▸ **TASK**:
Give back, word for word, the line that contains "assert (k = k')" and every line that follows it in the data below.

Stored items from a collection:

:::

(* ===== verification/StdMap.v ===== *)
(** * Ordered maps keyed by strings ([std::map<std::string, T>])

    The output of the repair kit keeps its tables in such maps and goes through them in the
    order of their keys.  A map is the list of its entries in that order; [find], assignment
    through [operator[]] and [emplace] are the operations the source uses.  Each map stands
    for a finite map from keys to values ([abs]), which is how theorems speak about it. *)

From stdpp Require Import gmap sorting.
From S2P Require Import Prelude CLib.

Section std_map.
Context {A : Type}.

Definition std_map : Type := list (list Z * A).

(** ** Operations *)

Fixpoint find (k : list Z) (m : std_map) : option A :=
  match m with
  | [] => None
  | (k', v) :: m => if strcmp k k' =? 0 then Some v else find k m
  end.

(** [m[k] = v] *)
Fixpoint assign (k : list Z) (v : A) (m : std_map) : std_map :=
  match m with
  | [] => [(k, v)]
  | (k', v') :: m' =>
    if strcmp k k' =? 0 then (k', v) :: m'
    else if strcmp k k' <? 0 then (k, v) :: m
    else (k', v') :: assign k v m'
  end.

(** [m.emplace(k, v)]: an entry that is there stays. *)
Definition emplace (k : list Z) (v : A) (m : std_map) : std_map :=
  match find k m with Some _ => m | None => assign k v m end.

(** ** What a map stands for *)

Definition key_lt (a b : list Z * A) : Prop := strcmp a.1 b.1 < 0.

(** The keys are in order and no key is there twice. *)
Definition ordered (m : std_map) : Prop := StronglySorted key_lt m.

Definition abs (m : std_map) : gmap (list Z) A := list_to_map m.

Lemma strcmp_lt_lt a b c : strcmp a b < 0 -> strcmp b c < 0 -> strcmp a c < 0.
Proof.
  revert b c. induction a as [|x a IH]; intros [|y b] [|z c]; simpl; try lia.
  destruct (x <? y) eqn:E1, (y <? x) eqn:E2, (y <? z) eqn:E3, (z <? y) eqn:E4,
    (x <? z) eqn:E5, (z <? x) eqn:E6; try lia. apply IH.
Qed.

Lemma strcmp_refl a : strcmp a a = 0.
Proof. by apply strcmp_eq. Qed.

Lemma strcmp_eqb a b : (strcmp a b =? 0) = bool_decide (a = b).
Proof.
  case_bool_decide as H; [apply Z.eqb_eq; by apply strcmp_eq|].
  apply Z.eqb_neq. by rewrite strcmp_eq.
Qed.

#[export] Instance key_lt_trans : Transitive key_lt.
Proof. intros a b c. unfold key_lt. apply strcmp_lt_lt. Qed.

Lemma ordered_nil : ordered [].
Proof. constructor. Qed.

Lemma assign_head (P : list Z * A -> Prop) k v m :
  P (k, v) -> Forall P m -> (forall k' v', P (k', v') -> P (k', v)) -> Forall P (assign k v m).
Proof.
  intros Hk Hm Hv. induction Hm as [|[k' v'] m Hp Hm IH]; cbn; [by constructor|].
  repeat case_match; constructor; eauto.
Qed.

(** Assignment keeps the order. *)
Lemma ordered_assign k v m : ordered m -> ordered (assign k v m).
Proof.
  intros Hm. induction Hm as [|[k' v'] m Hm IH Hall]; cbn.
  - repeat constructor.
  - destruct (strcmp k k' =? 0) eqn:E.
    + constructor; [done|]. eapply Forall_impl; [exact Hall|]. by intros [].
    + destruct (strcmp k k' <? 0) eqn:El.
      * constructor; [by constructor|]. constructor; [unfold key_lt; cbn; lia|].
        eapply Forall_impl; [exact Hall|]. intros [k2 v2]. unfold key_lt. cbn. intros.
        eapply strcmp_lt_lt; [|done]. lia.
      * constructor; [done|]. apply assign_head; [|done|done].
        unfold key_lt. cbn. rewrite strcmp_opp. lia.
Qed.

Lemma ordered_emplace k v m : ordered m -> ordered (emplace k v m).
Proof. intros. unfold emplace. destruct (find k m); [done|by apply ordered_assign]. Qed.

Lemma abs_cons k v m : abs ((k, v) :: m) = <[k := v]> (abs m).
Proof. done. Qed.

(** Looking a key up is looking it up in the finite map. *)
Lemma find_abs k m : find k m = abs m !! k.
Proof.
  induction m as [|[k' v'] m IH]; [symmetry; apply lookup_empty|]. cbn [find]. rewrite abs_cons, strcmp_eqb.
  case_bool_decide; subst; [by rewrite lookup_insert_eq|by rewrite lookup_insert_ne].
Qed.

(** A key below all the keys of a map is not in it. *)
Lemma abs_below k (m : std_map) : Forall (fun e => strcmp k e.1 < 0) m -> abs m !! k = None.
Proof.
  intros Hm. rewrite <- find_abs. induction Hm as [|[k' v'] m Hk Hm IH]; [done|]. cbn in *.
  by rewrite (proj2 (Z.eqb_neq _ _)) by lia.
Qed.

(** Assignment is insertion. *)
Lemma abs_assign k v m : ordered m -> abs (assign k v m) = <[k := v]> (abs m).
Proof.
  intros Hm. induction Hm as [|[k' v'] m Hm IH Hall]; [done|]. cbn [assign]. rewrite strcmp_eqb, abs_cons.
  case_bool_decide as E; subst.
  - by rewrite abs_cons, insert_insert_eq.
  - destruct (strcmp k k' <? 0); rewrite !abs_cons; [done|]. rewrite IH. by rewrite insert_insert_ne.
Qed.

Lemma abs_emplace k v m :
  ordered m -> abs (emplace k v m) = match abs m !! k with Some _ => abs m | None => <[k := v]> (abs m) end.
Proof. intros. unfold emplace. rewrite find_abs. destruct (abs m !! k); [done|by apply abs_assign]. Qed.

(** The order leaves one list for each finite map. *)
Lemma ordered_unique m m' : ordered m -> ordered m' -> abs m = abs m' -> m = m'.
Proof.
  intros Hm. revert m'. induction Hm as [|[k v] m Hm IH Hall]; intros m' Hm' Heq.
  - destruct m' as [|[k' v'] m']; [done|]. by destruct (insert_non_empty (abs m') k' v').
  - destruct Hm' as [|[k' v'] m' Hm' Hall'].
    { by destruct (insert_non_empty (abs m) k v). }
    assert (Hmin : forall k1 v1 (m1 : std_map) k2 v2 (m2 : std_map),
      Forall (key_lt (k1, v1)) m1 -> abs ((k1, v1) :: m1) = abs ((k2, v2) :: m2) -> strcmp k1 k2 <= 0).
    { intros k1 v1 m1 k2 v2 m2 Ha He. assert (H2 : abs ((k1, v1) :: m1) !! k2 = Some v2).
      { rewrite He, abs_cons. by rewrite lookup_insert_eq. }
      destruct (Z_le_gt_dec (strcmp k1 k2) 0); [done|]. rewrite abs_below in H2; [done|].
      pose proof (strcmp_opp k1 k2). constructor; [cbn; lia|]. eapply Forall_impl; [exact Ha|].
      intros [k3 v3] H3. unfold key_lt in H3. cbn in *. eapply strcmp_lt_lt; [|done]. lia. }
    assert (strcmp k k' <= 0) by (eapply Hmin; [exact Hall|done]).
    assert (strcmp k' k <= 0) by (eapply Hmin; [exact Hall'|done]).
    assert (k = k') as <- by (apply strcmp_eq; pose proof (strcmp_opp k k'); lia).
    rewrite !abs_cons in Heq. assert (v = v') as <-.
    { assert (H1 : (<[k:=v]> (abs m) : gmap _ _) !! k = Some v') by (rewrite Heq; apply lookup_insert_eq).
      rewrite lookup_insert_eq in H1. congruence. }
    f_equal. apply IH; [done|].
    rewrite <- (delete_insert_id (abs m) k v) by (by apply abs_below).
    rewrite <- (delete_insert_id (abs m') k v) by (by apply abs_below). by rewrite Heq.
Qed.
End std_map.
Arguments std_map A : clear implicits.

:::

▸ **FINISHED EXERCISE**:
    assert (k = k') as <- by (apply strcmp_eq; pose proof (strcmp_opp k k'); lia).
    rewrite !abs_cons in Heq. assert (v = v') as <-.
    { assert (H1 : (<[k:=v]> (abs m) : gmap _ _) !! k = Some v') by (rewrite Heq; apply lookup_insert_eq).
      rewrite lookup_insert_eq in H1. congruence. }
    f_equal. apply IH; [done|].
    rewrite <- (delete_insert_id (abs m) k v) by (by apply abs_below).
    rewrite <- (delete_insert_id (abs m') k v) by (by apply abs_below). by rewrite Heq.
Qed.
End std_map.
Arguments std_map A : clear implicits.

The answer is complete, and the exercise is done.